◆ **Problem description**: Among the entries that follow, the required portion opens with the line containing "match fuel with" and closes with the line containing "(** [sha256.Sum256] *)". Give that portion again exactly, and nothing else.

◆ **Stored data entries**:
================

(* ===== verification/GoSha.v ===== *)
(** * [crypto/sha256] and [crypto/hmac]

    SHA-256 (FIPS 180-4) on byte strings, with 32-bit words as [Z], and HMAC over it
    (RFC 2104).  Both are executable and checked against published test vectors. *)

From S2P Require Import Prelude.
From S2P Require Import GoText.
From S2P Require Import GoNum.

Local Open Scope Z_scope.

Definition mask32 : Z := 4294967295.
Definition add32 (x y : Z) : Z := Z.land (x + y) mask32.
Definition rotr (n x : Z) : Z := Z.land (Z.lor (Z.shiftr x n) (Z.shiftl x (32 - n))) mask32.

Definition Ch (x y z : Z) : Z := Z.lxor (Z.land x y) (Z.land (Z.lxor x mask32) z).
Definition Maj (x y z : Z) : Z := Z.lxor (Z.lxor (Z.land x y) (Z.land x z)) (Z.land y z).
Definition Sigma0 (x : Z) : Z := Z.lxor (Z.lxor (rotr 2 x) (rotr 13 x)) (rotr 22 x).
Definition Sigma1 (x : Z) : Z := Z.lxor (Z.lxor (rotr 6 x) (rotr 11 x)) (rotr 25 x).
Definition sigma0 (x : Z) : Z := Z.lxor (Z.lxor (rotr 7 x) (rotr 18 x)) (Z.shiftr x 3).
Definition sigma1 (x : Z) : Z := Z.lxor (Z.lxor (rotr 17 x) (rotr 19 x)) (Z.shiftr x 10).

(** The constants are not listed but computed from their definition in FIPS 180-4: the first
    32 bits of the fractional parts of the cube roots (square roots for the initial state)
    of the first primes. *)
Definition is_prime (n : nat) : bool :=
  forallb (λ d, negb (Nat.eqb (Nat.modulo n d) 0)) (seq 2 (n - 2)).

Definition first_primes (k : nat) : list Z :=
  firstn k (Z.of_nat <$> filter (λ n, is_prime n = true) (seq 2 400)).

(** The largest [r < acc + 2^bits] with [r^3 ≤ n], by binary search. *)
Fixpoint cbrt_bits (bits : nat) (n acc : Z) : Z :=
  match bits with
  | O => acc
  | S b => let r := acc + 2 ^ Z.of_nat b in cbrt_bits b n (if r * r * r <=? n then r else acc)
  end.

Definition K256 : list Z :=
  Eval vm_compute in (λ p, Z.land (cbrt_bits 40 (p * 2 ^ 96) 0) mask32) <$> first_primes 64.

Definition H256 : list Z :=
  Eval vm_compute in (λ p, Z.land (Z.sqrt (p * 2 ^ 64)) mask32) <$> first_primes 8.

(** The message schedule, most recent word first: [W_t] from [W_(t-2)], [W_(t-7)],
    [W_(t-15)] and [W_(t-16)]. *)
Fixpoint schedule (n : nat) (rev_w : list Z) : list Z :=
  match n with
  | O => rev_w
  | S n =>
      let w i := nth i rev_w 0 in
      schedule n (add32 (add32 (sigma1 (w 1%nat)) (w 6%nat)) (add32 (sigma0 (w 14%nat)) (w 15%nat)) :: rev_w)
  end.

Definition sha_round (st : list Z) (kw : Z * Z) : list Z :=
  match st with
  | [a; b; c; d; e; f; g; h] =>
      let t1 := add32 (add32 (add32 h (Sigma1 e)) (add32 (Ch e f g) (fst kw))) (snd kw) in
      let t2 := add32 (Sigma0 a) (Maj a b c) in
      [add32 t1 t2; a; b; c; add32 d t1; e; f; g]
  | _ => st
  end.

Definition compress (h : list Z) (block : list Z) : list Z :=
  let w := rev (schedule 48 (rev block)) in
  zip_with add32 h (fold_left sha_round (zip K256 w) h).

Definition be32 (a b c d : Z) : Z := a * 16777216 + b * 65536 + c * 256 + d.

Fixpoint words (bs : list Z) : list Z :=
  match bs with
  | a :: b :: c :: d :: bs => be32 a b c d :: words bs
  | _ => []
  end.

Definition word_bytes (w : Z) : list Z :=
  [Z.land (Z.shiftr w 24) 255; Z.land (Z.shiftr w 16) 255; Z.land (Z.shiftr w 8) 255; Z.land w 255].

Definition len_bytes (bits : Z) : list Z :=
  word_bytes (Z.land (Z.shiftr bits 32) mask32) ++ word_bytes (Z.land bits mask32).

(** Padding: a 1 bit, zeros, and the length in bits as a 64-bit big-endian number. *)
Definition sha_pad (bs : list Z) : list Z :=
  let n := Z.of_nat (length bs) in
  bs ++ [128] ++ replicate (Z.to_nat ((55 - n) mod 64)) 0 ++ len_bytes (8 * n).

Fixpoint sha_blocks (fuel : nat) (h : list Z) (ws : list Z) : list Z :=
  match fuel with
  | O => h
  | S f => match ws with [] => h | _ => sha_blocks f (compress h (firstn 16 ws)) (skipn 16 ws) end
  end.

Definition sha256_words (bs : list Z) : list Z :=
  let ws := words (sha_pad bs) in sha_blocks (length ws) H256 ws.

(** [sha256.Sum256] *)
Definition sha256 (bs : list Z) : list Z := concat (word_bytes <$> sha256_words bs).

Fixpoint bytes (s : string) : list Z :=
  match s with EmptyString => [] | String c s => byte_of c :: bytes s end.

(** [hmac.New(sha256.New, key)] fed with [msg]: the block size is 64. *)
Definition hmac_key (key : list Z) : list Z :=
  let k := if (64 <? Z.of_nat (length key)) then sha256 key else key in
  k ++ replicate (64 - length k) 0.

Definition hmac_sha256 (key msg : list Z) : list Z :=
  let k := hmac_key key in
  sha256 ((Z.lxor 92 <$> k) ++ sha256 ((Z.lxor 54 <$> k) ++ msg)).

Example sha256_empty :
  hex_encode (sha256 []) = "e3b0c44298fc1c149afbf4c8996fb92427ae41e4649b934ca495991b7852b855".
Proof. vm_compute. reflexivity. Qed.

Example sha256_abc :
  hex_encode (sha256 (bytes "abc")) = "ba7816bf8f01cfea414140de5dae2223b00361a396177a9cb410ff61f20015ad".
Proof. vm_compute. reflexivity. Qed.

(** GitHub's documented webhook signature example. *)
Example hmac_github :
  hex_encode (hmac_sha256 (bytes "It's a Secret to Everybody") (bytes "Hello, World!"))
  = "757107ea0eb2509fc211221cce984b8a37570b6d7586c22c46f4379c8b043e17".
Proof. vm_compute. reflexivity. Qed.

(** ** Lemmas *)

Definition is_bytes (bs : list Z) : Prop := Forall (λ b, 0 ≤ b < 256) bs.

Lemma bytes_range s : is_bytes (bytes s).
Proof. induction s; constructor; [apply byte_of_range|done]. Qed.

Lemma bytes_inj s t : bytes s = bytes t → s = t.
Proof.
  revert t. induction s as [|c s IH]; intros [|d t]; simpl; try done. intros [= H1 H2].
  f_equal; [|by apply IH]. by rewrite <- (of_byte_of c), H1, of_byte_of.
Qed.

Lemma land255_range x : 0 ≤ Z.land x 255 < 256.
Proof. change 255 with (Z.ones 8). rewrite Z.land_ones by lia. by apply Z.mod_pos_bound. Qed.

Lemma word_bytes_ok w : is_bytes (word_bytes w) ∧ length (word_bytes w) = 4%nat.
Proof. split; [|done]. repeat constructor; apply land255_range. Qed.

Lemma length_sha_round st kw : length (sha_round st kw) = length st.
Proof. do 9 (destruct st; try done). Qed.

Lemma length_compress h b : length h = 8%nat → length (compress h b) = 8%nat.
Proof.
  intros Hh. unfold compress. rewrite length_zip_with.
  enough (∀ l st, length (fold_left sha_round l st) = length st) as -> by lia.
  clear. induction l as [|kw l IH]; intros st; simpl; [done|]. by rewrite IH, length_sha_round.
Qed.

Lemma length_sha256_words bs : length (sha256_words bs) = 8%nat.
Proof.
  unfold sha256_words. generalize (words (sha_pad bs)). intros l. generalize (length l). intros n.
  enough (∀ h, length h = 8%nat → length (sha_blocks n h l) = 8%nat) as H by by apply H.
  revert l. induction n as [|n IH]; intros l h Hh; simpl; [done|].
  destruct l; [done|]. apply IH. by apply length_compress.
Qed.

Lemma sha256_ok bs : is_bytes (sha256 bs) ∧ length (sha256 bs) = 32%nat.
Proof.
  unfold sha256. pose proof (length_sha256_words bs) as Hl. revert Hl.
  generalize (sha256_words bs). intros ws Hl.
  split.
  - clear Hl. induction ws as [|w ws IH]; [constructor|]. cbn [fmap list_fmap concat].
    apply Forall_app. split; [apply word_bytes_ok|exact IH].
  - do 9 (destruct ws; try done).
Qed.

Lemma hmac_ok key msg : is_bytes (hmac_sha256 key msg) ∧ length (hmac_sha256 key msg) = 32%nat.
Proof. apply sha256_ok. Qed.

================

◆ **Solution**:
  match fuel with
  | O => h
  | S f => match ws with [] => h | _ => sha_blocks f (compress h (firstn 16 ws)) (skipn 16 ws) end
  end.

Definition sha256_words (bs : list Z) : list Z :=
  let ws := words (sha_pad bs) in sha_blocks (length ws) H256 ws.

(** [sha256.Sum256] *)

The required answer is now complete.